I'm a fan of Camille Paglia, even when I disagree with her. Her thinking is quite impressive and her language is always interesting. Below is a sample of her writing about Iraq.
"Victory"-- a word constantly on President Bush's hopeful lips -- cannot be achieved in an amorphous insurgency or in a vast land with indefensible borders that is splintered among ancient sects and tribes. There is no distinct enemy, only a welter of saboteurs hiding among the population, whose loyalties cannot be assessed by a foreign force embarrassingly lacking elementary knowledge of local culture and languages."
A conservative writer is of the opinion that Bush could have been recruited by Democrats. His view is that Bush pursues policies that are not conservative and only occasionally issues bursts of conservative sounding rhetoric. He thinks that the moderate Democrats could have pulled Bush to the left but let the opportunity go by and left Bush with nowhere to go but to the right.
I think if Bush were left alone to just follow his nose, he'd lead himself to a form of smug Wall Street conservatism.
The British have stopped using the term, "war on terrorism" Here's their reasoning:
"In the U.K., we do not use the phrase 'war on terror' because we can't win by military means alone, and because this isn't us against one organized enemy with a clear identity and a coherent set of objectives," Benn told a meeting in New York organized by the Center on International Cooperation think tank.
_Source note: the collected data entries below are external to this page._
(** X9: over any sequence of renders, whatever the states and the selector,
    the effect dispatches one [reset] for each time the pristine flag goes
    from not true ([false] or [null]) to [true], and none else; while the flag
    never rises the effect does nothing at all, in particular on mount, where
    the remembered flag is the flag itself. *)
Theorem one_reset_per_rising_edge
    (getUploadedFileUUIDs : State -> list string) (_fileTypes : list FileType)
    (lastPristine : option bool) (renders : list (option bool * State)) :
  resetCount (pristineRuns getUploadedFileUUIDs _fileTypes lastPristine renders)
  = risingEdges lastPristine (map fst renders)
  /\ (risingEdges lastPristine (map fst renders) = O ->
      pristineRuns getUploadedFileUUIDs _fileTypes lastPristine renders = [])
  /\ forall s, FileManager.pristineEffect getUploadedFileUUIDs lastPristine
                 lastPristine _fileTypes s = ([], lastPristine).
Proof.
  split; [|split].
  - revert lastPristine.
    induction renders as [|[p s] rest IH]; intros lastPristine; [reflexivity|].
    cbn [pristineRuns map fst risingEdges].
    rewrite resetCount_app, pristineEffect_resetCount. f_equal. apply IH.
  - revert lastPristine.
    induction renders as [|[p s] rest IH]; intros lastPristine; [reflexivity|].
    cbn [pristineRuns map fst risingEdges]. intros H.
    unfold FileManager.pristineEffect at 1 2. cbn [fst snd].
    destruct (FileManager.truthyFlag p
              && negb (FileManager.truthyFlag lastPristine)); [discriminate|].
    apply IH. exact H.
  - intros s. apply pristineEffect_idle.
    destruct lastPristine as [[|]|]; reflexivity.
Qed.

Lemma one_reset_per_rising_edge_witness :
  let s := Scenario.registry [Scenario.fileA (Some "added")] in
  resetCount
    (pristineRuns Selectors.getUploadedFileUUIDs [Scenario.photo []] (Some true)
       [(Some true, s); (Some false, s); (Some true, s); (Some true, s)]) = 1%nat
  /\ pristineRuns Selectors.getUploadedFileUUIDs [Scenario.photo []] None
       [(None, s); (Some false, s)] = [].
Proof.
  split.
  - exact (proj1 (one_reset_per_rising_edge Selectors.getUploadedFileUUIDs
                    [Scenario.photo []] (Some true)
                    [(Some true, Scenario.registry [Scenario.fileA (Some "added")]);
                     (Some false, Scenario.registry [Scenario.fileA (Some "added")]);
                     (Some true, Scenario.registry [Scenario.fileA (Some "added")]);
                     (Some true, Scenario.registry [Scenario.fileA (Some "added")])])).
  - exact (proj1 (proj2 (one_reset_per_rising_edge Selectors.getUploadedFileUUIDs
                           [Scenario.photo []] None
                           [(None, Scenario.registry [Scenario.fileA (Some "added")]);
                            (Some false, Scenario.registry [Scenario.fileA (Some "added")])]))
                 eq_refl).
Defined.

(** ** The names of the validation-only fields *)

Lemma append_cancel_l (a x y : string) :
  String.append a x = String.append a y -> x = y.
Proof.
  induction a as [|c r IH]; intros H; [exact H|].
  change (String c (String.append r x) = String c (String.append r y)) in H.
  injection H as H. now apply IH.
Qed.

Lemma append_length (a b : string) :
  String.length (String.append a b) = (String.length a + String.length b)%nat.
Proof.
  induction a as [|c r IH]; [reflexivity|].
  change (S (String.length (String.append r b))
          = S (String.length r + String.length b)).
  now rewrite IH.
Qed.

(** X10: the validation-only fields never take the name of the form field
    itself, and the two of them never share a name, whatever the name of the
    form field and the state. *)
Theorem validation_field_names_apart
    (getValidationError : State -> option string) (isUploading : State -> bool)
    (translate : string -> string) (finalFieldName : option string) (s : State) :
  let fields :=
    FileManager.validationFields getValidationError isUploading translate
                                 finalFieldName s in
  List.NoDup (map FileManager.fieldName fields)
  /\ (length fields <= 2)%nat
  /\ forall f, In f fields -> Some (FileManager.fieldName f) <> finalFieldName.
Proof.
  intros fields.
  set (n := default "" finalFieldName).
  set (up := FileManager.mkField
               (String.append "_" (String.append n "_uploading"))
               (translate "Upload in progress")).
  set (inv := FileManager.mkField
                (String.append "_" (String.append n "_invalid"))
                (default "" (getValidationError s))).
  assert (Hne : FileManager.fieldName up <> FileManager.fieldName inv).
  { simpl. intros H. apply append_cancel_l in H. apply append_cancel_l in H.
    discriminate H. }
  assert (Hown : forall f, f = up \/ f = inv ->
                           Some (FileManager.fieldName f) <> finalFieldName).
  { intros f Hf E. destruct finalFieldName as [m|]; [|discriminate].
    injection E as E. apply (f_equal String.length) in E.
    destruct Hf as [-> | ->]; unfold up, inv in E;
      cbn [FileManager.fieldName] in E; rewrite !append_length in E;
      unfold n in E; simpl in E; lia. }
  assert (Hcases : fields = [] \/ fields = [up] \/ fields = [inv]
                   \/ fields = [up; inv]).
  { unfold fields, FileManager.validationFields. fold n. fold up. fold inv.
    destruct (JS.truthy finalFieldName && isUploading s),
      (JS.truthy finalFieldName && JS.truthy (getValidationError s)); simpl; tauto. }
  destruct Hcases as [-> | [-> | [-> | ->]]]; simpl.
  - repeat split; [constructor | lia | intros f []].
  - repeat split; [repeat constructor; intros [] | lia |].
    intros f [<-|[]]. apply Hown. now left.
  - repeat split; [repeat constructor; intros [] | lia |].
    intros f [<-|[]]. apply Hown. now right.
  - repeat split; [| lia |].
    + constructor; [intros [H|[]]; now apply Hne | repeat constructor; intros []].
    + intros f [<-|[<-|[]]]; apply Hown; tauto.
Qed.

Lemma validation_field_names_apart_witness :
  List.NoDup
    (map FileManager.fieldName
       (FileManager.validationFields ValidationScenario.getValidationError
          Selectors.isUploading ValidationScenario.untranslated (Some "files")
          ValidationScenario.uploading)).
Proof.
  exact (proj1 (validation_field_names_apart
                  ValidationScenario.getValidationError
                  Selectors.isUploading ValidationScenario.untranslated
                  (Some "files") ValidationScenario.uploading)).
Defined.


(** * Properties of the date navigator *)

Lemma findIndexFrom_first {A : Type} (p : A -> bool) (pre : list A) (a : A)
    (rest : list A) (i : Z) :
  (forall x, In x pre -> p x = false) ->
  p a = true ->
  JSArray.findIndexFrom p (pre ++ a :: rest) i = i + Z.of_nat (length pre).
Proof.
  revert i. induction pre as [|x r IH]; intros i Hpre Ha; simpl.
  - rewrite Ha. lia.
  - rewrite (Hpre x) by now left.
    rewrite IH by (intros; (apply Hpre; now right) || assumption). lia.
Qed.

Lemma findIndexFrom_none {A : Type} (p : A -> bool) (l : list A) (i : Z) :
  (forall x, In x l -> p x = false) -> JSArray.findIndexFrom p l i = -1.
Proof.
  revert i. induction l as [|x r IH]; intros i H; simpl; [reflexivity|].
  rewrite (H x) by now left. apply IH. intros y Hy. apply H. now right.
Qed.

Lemma item_after {A : Type} (pre : list A) (a : A) (rest : list A) :
  JSArray.item (pre ++ a :: rest) (Z.of_nat (length pre) + 1) = hd_error rest.
Proof.
  unfold JSArray.item.
  replace (Z.of_nat (length pre) + 1 <? 0) with false
    by (symmetry; apply Z.ltb_ge; lia).
  replace (Z.to_nat (Z.of_nat (length pre) + 1)) with (length pre + 1)%nat by lia.
  induction pre as [|x r IH]; simpl; [now destruct rest|exact IH].
Qed.

Lemma item_before {A : Type} (pre : list A) (a : A) (rest : list A) :
  JSArray.item (pre ++ a :: rest) (Z.of_nat (length pre) + -1)
  = DateNavigator.lastItem pre.
Proof.
  unfold JSArray.item. destruct pre as [|x r]; [reflexivity|].
  replace (Z.of_nat (length (x :: r)) + -1 <? 0) with false
    by (symmetry; apply Z.ltb_ge; simpl length; lia).
  replace (Z.to_nat (Z.of_nat (length (x :: r)) + -1)) with (length r)
    by (simpl length; lia).
  revert x. induction r as [|y r' IH]; intros x; [reflexivity|].
  simpl. exact (IH y).
Qed.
Many officials in Britain, the United States' closest ally, feel the phrase is vague and simplistic, encouraging people to think that only military means are needed to overcome extremism. A spokesman said Foreign Secretary Margaret Beckett did not use the phrase "war on terror," preferring to emphasize that the fight against extremists is "not a clash or a war of civilizations."
Intellectually, Bush is isolated in the world. Now his last ally, Britain, has left him.